Time running out for the Democratic budget plan as they seek to pass free-trade deals, infrastructure

Following their successful use of the filibuster to beat back a repeal of the Affordable Care Act this spring, Democrats are pushing ahead on an ambitious plan to quickly enact new health care, trade and environmental regulations, as well as a $1 trillion infrastructure bill — all with the goal of reducing the party’s slim majority in the House.

But a new problem has emerged: the party’s need to fund that agenda quickly and effectively, the Democrats are facing major questions about whether they can hold the party’s fractious rank-and-file together in the face of a walloping tax bill from Congress’s Republican majority and the coming wave of the new GOP-backed president’s most conservative supporters.

The Democratic Study Committee, a hard-line caucus of House Democrats, is taking up the issue, writing a proposal for Democrats to attach to a Democratic budget resolution that they hope will pass the House but also be blocked by the Senate’s Byrd Rule, which prohibits “appropriations bills for fiscal years” from including such things as an income tax on oil and gas companies.

“There is no doubt that Congress is in a mess right now,” Rep. Sean Patrick Maloney, a member of the the Democratic Study Committee, said in an interview. “We’re not out of the woods yet.”
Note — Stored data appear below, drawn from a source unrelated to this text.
(** * ISO 3166-3 scraper: the text-normalization core

    A shallow embedding of [iso3166-3scrapper.py] (class [ISO3166_3Scraper])
    and the properties of its field normalizers.

    - Python [str] values are lists of Unicode code points.
    - The [re] patterns of the source are terms of a small regular-expression
      syntax, run by a backtracking matcher with the priorities of CPython's
      engine (leftmost start, first alternative, greedy or lazy repetition).
    - What depends on the Unicode character database beyond ASCII (decimal
      digits, alphanumerics, case mappings) is a parameter, [unicode_tables].
    - Exceptions are values of an error monad, [result]. *)

From Stdlib Require Import List NArith ZArith Bool Arith Lia String Ascii.
From Stdlib Require DecimalString.
Import ListNotations.

Set Implicit Arguments.

(** ** Characters and strings *)

Definition char := N.
Bind Scope N_scope with char.
Definition str := list char.

(** An ASCII literal of the source as a [str]. *)
Definition py (x : string) : str :=
  map N_of_ascii (list_ascii_of_string x).

Definition in_range (lo hi c : char) : bool :=
  ((lo <=? c) && (c <=? hi))%N.

Definition is_ascii (c : char) : bool := (c <? 128)%N.
Definition ascii_upper (c : char) : bool := in_range 65 90 c.
Definition ascii_lower (c : char) : bool := in_range 97 122 c.
Definition ascii_digit (c : char) : bool := in_range 48 57 c.

(** [Py_UNICODE_ISSPACE]: the one whitespace test behind [str.strip],
    [str.split] and the pattern class [\s]. *)
Definition is_space (c : char) : bool :=
  in_range 9 13 c || in_range 28 32 c || (c =? 133)%N || (c =? 160)%N ||
  (c =? 5760)%N || in_range 8192 8202 c || (c =? 8232)%N || (c =? 8233)%N ||
  (c =? 8239)%N || (c =? 8287)%N || (c =? 12288)%N.

(** The Unicode character database beyond ASCII. *)
Record unicode_tables := {
  (* Py_UNICODE_TODECIMAL: the value of a decimal digit (category Nd) *)
  uni_todecimal : char -> option N;
  (* Py_UNICODE_ISALNUM *)
  uni_isalnum : char -> bool;
  (* Py_UNICODE_TOLOWER: the one-character lower case the re module uses *)
  uni_tolower : char -> char;
  (* str.lower of one cased character, given the characters before it
     (nearest first) and after it: the full mapping may give several
     characters, and capital sigma depends on its neighbours *)
  uni_lower : str -> char -> str -> str
}.
(** * GTG task core: a shallow embedding of [GTG/core/task.py]

    The [Task] class of Getting Things GNOME is embedded as functions over an
    explicit store of task records.  A method [self.m(args)] becomes
    [m s self args], where [s] is the store and [self] the task id; the
    objects a method reaches through [self.req.get_task] are looked up in
    the same store, so two references to one task always see one record.

    Recursive methods take a [fuel] argument and return [option]: [None]
    stands for a call that does not return normally (an exception
    propagates, or the recursion does not end). *)

From Stdlib Require Import ZArith String Ascii List Bool Lia.
From stdpp Require Import gmap strings list fin_maps option.

(** ** Python strings

    [str] values are modelled as [string]; the functions below follow the
    documented behaviour of the [str] methods the task code calls. *)

Module PyStr.

Definition chr (n : nat) : string := String (ascii_of_nat n) EmptyString.

Definition LF : ascii := ascii_of_nat 10.
Definition nl : string := String LF EmptyString.

(** [s.startswith(p)] *)
Definition startswith (s p : string) : bool := String.prefix p s.

(** [p in s] *)
Fixpoint contains (s p : string) : bool :=
  String.prefix p s ||
  match s with
  | EmptyString => false
  | String _ s' => contains s' p
  end.

(** [s.replace(old, new)] for a non-empty [old]: the occurrences are found
    left to right and do not overlap.  [skip] counts the characters of a
    match that are still to be dropped. *)
Fixpoint replace_from (old new : string) (skip : nat) (s : string) : string :=
  match s with
  | EmptyString => EmptyString
  | String c s' =>
      match skip with
      | S k => replace_from old new k s'
      | O =>
          if String.prefix old s
          then new +:+ replace_from old new (String.length old - 1) s'
          else String c (replace_from old new 0 s')
      end
  end.

(** [s.replace('', new)]: [new] goes before every character and at the end. *)
Fixpoint intersperse (new s : string) : string :=
  match s with
  | EmptyString => new
  | String c s' => new +:+ String c (intersperse new s')
  end.

Definition replace (s old new : string) : string :=
  match old with
  | EmptyString => intersperse new s
  | _ => replace_from old new 0 s
  end.

(** [s[:n]] and [s[n:]] for [n >= 0] *)
Fixpoint take (n : nat) (s : string) : string :=
  match n, s with
  | S k, String c s' => String c (take k s')
  | _, _ => EmptyString
  end.

Fixpoint drop (n : nat) (s : string) : string :=
  match n, s with
  | S k, String _ s' => drop k s'
  | _, _ => s
  end.

(** [l[:n]] on a list, for any integer [n] (a negative [n] counts from the
    end). *)
Definition slice_to {A} (n : Z) (l : list A) : list A :=
  if (0 <=? n)%Z then firstn (Z.to_nat n) l
  else firstn (length l - Z.to_nat (- n)) l.

Definition str_slice_to (n : Z) (s : string) : string :=
  if (0 <=? n)%Z then take (Z.to_nat n) s
  else take (String.length s - Z.to_nat (- n)) s.

(** [str.isspace] on one character (code points below 256) *)
Definition is_space (c : ascii) : bool :=
  let n := nat_of_ascii c in
  ((9 <=? n) && (n <=? 13)) || ((28 <=? n) && (n <=? 32))
  || (n =? 133) || (n =? 160).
To make the federal budget more efficient, the proposal would reverse several budget reforms enacted under the 1997 budget agreement that Democrats now argue has made congressional budgeting more difficult. Those included reforming the ability of members of Congress to amend proposed appropriations bills, requiring every major legislation, such as the budget, to be approved by both the House and Senate under closed rules. And using a procedure called budget reconciliation, Congress has voted to amend appropriations bills using budget rules only if the legislation increases the deficit.

As currently proposed, the Democratic proposal would allow for funding increases and other “stimulative” measures without having to allocate funds and recognize offsets under the Byrd Rule. In addition, it would repeal the 1996 budget rules for reconciliation and avoid the need for amending the budget for the next six years.